All this is obvious, but
some Jews are still consumed with hatred of past enemies. For nearly 2,000
years, Christians were bitter foes of our people and our faith while we “were
strangers in their lands.” Christian leaders humiliated, ghettoized and
demonized us as deicides – and sometimes killed our ancestors in crusades, blood
libels and inquisitions.
But Christianity and Christian religious leaders
today are no longer enemies of the Jewish people. It has been nearly 60
years since the Catholic Church changed its theology and policies toward the
Jewish people and Judaism. The 1965 Nostra Aetate document established official
new Church doctrine. In it, the Church condemned anti-Semitism for any reason,
rejected the charge of deicide as false and proclaimed that the Jewish people
are still in living covenant with the God of Abraham. Most Protestant churches
have also adopted these changes toward us.
Nor are these mere empty
words. In 1994, the Vatican established diplomatic relations with Israel and
today no Catholic institution or group has a mission to convert Jews. In 2000,
Pope John Paul II visited Israel and asked forgiveness for the long years of
Jewish suffering that Christians caused – particularly during the Holocaust. And
today, Evangelical Christians are the greatest political and financial
supporters of Israel in the non-Jewish world. This is a truly breathtaking
transformation of Christian teaching, belief and behavior.
Yet some Jews
are still mired in outdated polemics and irrational hatred of Christians.
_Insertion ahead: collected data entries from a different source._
(** The promise of a provider call rejects with [undefined] or [null]. *)
Definition rejects_nullish (r : Reply) : bool :=
  match r with
  | Raises e => nullish e
  | Returns _ => false
  end.

(** No health check rejects with [undefined] or [null]. *)
Definition probes_reject_objects (w : World) : bool :=
  forallb (fun p => negb (rejects_nullish (reply w (CheckHealth p)))) providerOrder.

(** No [createEmail] of a provider rejects with [undefined] or [null]. *)
Definition creations_reject_objects (w : World) : bool :=
  forallb (fun p => negb (rejects_nullish (reply w (CreateEmail p)))) providerOrder.

(** What the providers throw at mailbox creation are error objects. *)
Definition error_objects (w : World) : bool :=
  probes_reject_objects w && creations_reject_objects w.

(** A provider's [createEmail] fails: it throws, or its result is not
    accepted. *)
Definition create_fails (r : Reply) : bool :=
  match r with
  | Raises _ => true
  | Returns result => negb (valid_result result)
  end.

(** Every provider of the list fails to create a mailbox. *)
Definition all_fail (w : World) (order : list ProviderKey) : bool :=
  forallb (fun p => create_fails (reply w (CreateEmail p))) order.

(** The manager after the success branch of [createEmail]. *)
Definition adopt (provider : ProviderKey) (result : JsVal) (st : Manager) : Manager :=
  bump_emailsCreated
    (set_messageCache ∅
      (set_messages []
        (set_domain (field result "domain")
          (set_login (field result "login")
            (set_email (field result "email")
              (set_currentProvider (Some provider) st)))))).

Definition synthetic_login (w : World) : string :=
  generateRandomString 12 true (random w).

(** The manager after the local fallback of [createEmail]. *)
Definition synthesize (w : World) (st : Manager) : Manager :=
  set_currentProvider (Some secmail)
    (set_email (JStr (synthetic_login w ++ "@1secmail.com"))
      (set_domain (JStr "1secmail.com")
        (set_login (JStr (synthetic_login w)) st))).

Definition prepend {A} (c : Call) (x : Res A * Manager * list Call)
    : Res A * Manager * list Call :=
  let '(r, st, calls) := x in (r, st, c :: calls).

Definition is_health_check (c : Call) : bool :=
  match c with CheckHealth _ => true | _ => false end.

(** The mailbox identity held by the manager. *)
Definition identity (st : Manager) : JsVal * JsVal * JsVal :=
  (login st, domain st, email st).

(** ** Message listing and reading *)

(** The listing call [getMessages] dispatches for a pinned provider:
    1secmail is passed login and domain, the other two nothing. *)
Definition listing_call (provider : ProviderKey) (st : Manager) : Call :=
  match provider with
  | secmail => GetMessages secmail [login st; domain st]
  | _ => GetMessages provider []
  end.

(** Likewise the fetch call of [getMessage]. *)
Definition fetch_call (provider : ProviderKey) (st : Manager) (messageId : string) : Call :=
  match provider with
  | secmail => GetMessage secmail [login st; domain st; JStr messageId]
  | _ => GetMessage provider [JStr messageId]
  end.

(** A provider is pinned and login and domain are set: the guard of
    [getMessages] lets the call through. *)
Definition provisioned (st : Manager) : bool :=
  is_provider st && truthy (login st) && truthy (domain st).

(** [undefined], [null] or a string: the values on which [?.substring]
    and [?.split] do not throw. *)
Definition stringish (v : JsVal) : bool :=
  match v with
  | JUndefined | JNull | JStr _ => true
  | _ => false
  end.

(** A provider-native message record: a JSON object whose [textBody] and
    [@id], when present, are strings. *)
Definition native_record (msg : JsVal) : bool :=
  match msg with
  | JObj fields => stringish (assoc "@id" fields) && stringish (assoc "textBody" fields)
  | _ => false
  end.

(** The value of [v?.method(...)] on a [stringish] value. *)
Definition opt_string (f : string -> string) (v : JsVal) : JsVal :=
  match v with
  | JStr s => JStr (f s)
  | _ => JUndefined
  end.

(** The detail [getMessage] builds from a truthy provider message. *)
Definition detail_of (message : JsVal) (messageId : string) : Detail :=
  mkDetail
    (js_or (field message "id") (JStr messageId))
    (js_or (field message "from")
       (js_or (field message "mail_from") (field message "fromAddress")))
    (js_or (field message "subject")
       (js_or (field message "mail_subject") (JStr NO_SUBJECT)))
    (js_or (field message "date")
       (js_or (field message "mail_timestamp") (field message "createdAt")))
    (js_or (field message "body")
       (js_or (field message "mail_body") (field message "text")))
    (js_or (field message "textBody")
       (js_or (field message "body") (field message "mail_body")))
    (js_or (field message "htmlBody") (js_or (field message "html") JNull))
    (js_or (field message "attachments") (JArr [])).

(** The summary the normalizer builds from a native record. *)
Definition summary_of (msg : JsVal) : Summary :=
  mkSummary
    (js_or (field msg "id")
       (js_or (field msg "mail_id") (opt_string last_segment (field msg "@id"))))
    (js_or (field msg "from")
       (js_or (field msg "mail_from") (field msg "fromAddress")))
    (js_or (field msg "subject")
       (js_or (field msg "mail_subject") (JStr NO_SUBJECT)))
    (js_or (field msg "date")
       (js_or (field msg "mail_timestamp") (field msg "createdAt")))
    (js_or (opt_string (take_string 100) (field msg "textBody"))
       (js_or (field msg "mail_excerpt") (JStr ""))).

(** The manager with [n] more provider switches counted. *)
Definition add_switches (n : Z) (st : Manager) : Manager :=
  set_stats (mkStats (emailsCreated (stats st)) (messagesReceived (stats st))
               (providerSwitches (stats st) + n)) st.

(** ** Concrete worlds and managers, for the examples *)

Definition down : JsVal := mkError "Error" "HTTP 503".

Definition mailbox (login domain : string) : JsVal :=
  JObj [("login", JStr login); ("domain", JStr domain);
        ("email", JStr (login ++ "@" ++ domain))].

Definition draws (i : nat) : nat := (7 * i + 3)%nat.

(** Every provider call throws. *)
Definition world_all_down (t : Z) : World :=
  mkWorld (fun _ => Raises down) t draws.

(** Only Guerrilla Mail creates a mailbox. *)
Definition world_guerrilla_only : World :=
  mkWorld (fun c => match c with
                    | CreateEmail guerrilla => Returns (mailbox "bob" "sharklasers.com")
                    | _ => Raises down
                    end) 5000 draws.

(** 1secmail answers with a malformed address, mail.tm with a good one. *)
Definition world_invalid_then_ok : World :=
  mkWorld (fun c => match c with
                    | CreateEmail secmail =>
                        Returns (JObj [("login", JStr "nobody"); ("email", JStr "nobody")])
                    | CreateEmail mailtm => Returns (mailbox "carol" "mail.tm")
                    | _ => Raises down
                    end) 5000 draws.

(** 1secmail creates the mailbox of alice and serves her message 42. *)
Definition world_alice (t : Z) : World :=
  mkWorld (fun c => match c with
                    | CreateEmail secmail => Returns (mailbox "alice" "1secmail.com")
                    | GetMessage secmail _ =>
                        Returns (JObj [("id", JNum 42); ("from", JStr "eve@example.org");
                                       ("subject", JStr "for alice only");
                                       ("textBody", JStr "the secret")])
                    | GetMessages secmail _ =>
                        Returns (JArr [JObj [("id", JNum 42); ("from", JStr "eve@example.org");
                                             ("date", JStr "2024-01-01 10:00:00")]])
                    | _ => Raises down
                    end) t draws.

(** 1secmail answers with an address that cannot be converted to a
    string, mail.tm with a good one. *)
Definition world_unconvertible_then_ok : World :=
  mkWorld (fun c => match c with
                    | CreateEmail secmail =>
                        Returns (JObj [("login", JStr "nobody");
                                       ("email", JObj [("toString", JNum 0)])])
                    | CreateEmail mailtm => Returns (mailbox "carol" "mail.tm")
                    | _ => Raises down
                    end) 5000 draws.

(** The health check of 1secmail fails, that of mail.tm succeeds. *)
Definition world_probes : World :=
  mkWorld (fun c => match c with
                    | CheckHealth secmail => Raises down
                    | CheckHealth _ => Returns (JBool true)
                    | CreateEmail mailtm => Returns (mailbox "carol" "mail.tm")
                    | _ => Raises down
                    end) 5000 draws.

Definition pinned_manager : Manager := set_currentProvider (Some secmail) newManager.

(** The manager after alice's mailbox was created. *)
Definition alice_manager : Manager := (createEmail (world_alice 5000) newManager).1.2.

(** ... and after her message 42 was opened. *)
Definition alice_read_manager : Manager :=
  (getMessage "42" (world_alice 6000) alice_manager).1.2.

(** ... and after a further [createEmail] met three failing providers. *)
Definition stale_manager : Manager :=
  (createEmail (world_all_down 7000) alice_read_manager).1.2.

Definition okResponse : Response := mkResponse true 200 (JObj []).

(** The first request runs into the timeout; the server would answer the
    following ones. *)
Definition net_timeout_then_ok (i : nat) : FetchOutcome :=
  match i with
  | O => TimesOut
  | _ => Responds okResponse
  end.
Occasionally, yeshiva students spit at Christians in Jerusalem, and this week
Jews desecrated the Cistercian monastery in Latrun. This is an example of hate
enslaving us, since the Latrun monks have nothing to do with the grievances of
the perpetrators. In America too, some traditional rabbis still preach hatred of
Christians as if they are still crusaders aiming to kill or convert Jews. These
traditionalists are trapped in the past and fighting the most recent war – at
significant spiritual and physical cost to our people.
The Church is no
longer a spiritual or physical threat to Jews, and we have powerful new enemies
to fight today. Secularism and vicious anti-Zionism is ravaging our faith and
culture, while radical Islamist extremism is waging a lethal war against Israel
and the Jewish people. Wise and responsible Jews need to devote their energies
to defeating these existential threats to our people and faith, and we cannot
afford to be distracted by false demons. Nothing we do can bring back our
grandfathers and grandmothers humiliated by the old Christianity – but the
urgent challenge today is how we can make our world safer for our children and
grandchildren.
Like Pharaoh and his army, the Christian enemy is
relegated to the past. We need to understand this and accept those Christians
who honestly seek to atone for violent Christian history and wish to befriend
us. If we do not, this anachronistic hatred will prevent us from achieving the
constructive spiritual, cultural and national ideals that Moses, the Torah and
the builders of our new State of Israel all urge us to devote our lives
to.
Resentment, rage and the desire to lash out at others no longer
threatening us make us slaves to the past. To be strong nationally and healthy
spiritually, we should heed the commandment of Moses and let go of our misplaced
hatreds and demons. They bring only a profound darkness to our individual and
national souls.
The writer is North American director of the Center for
Jewish-Christian Understanding and Cooperation in Efrat.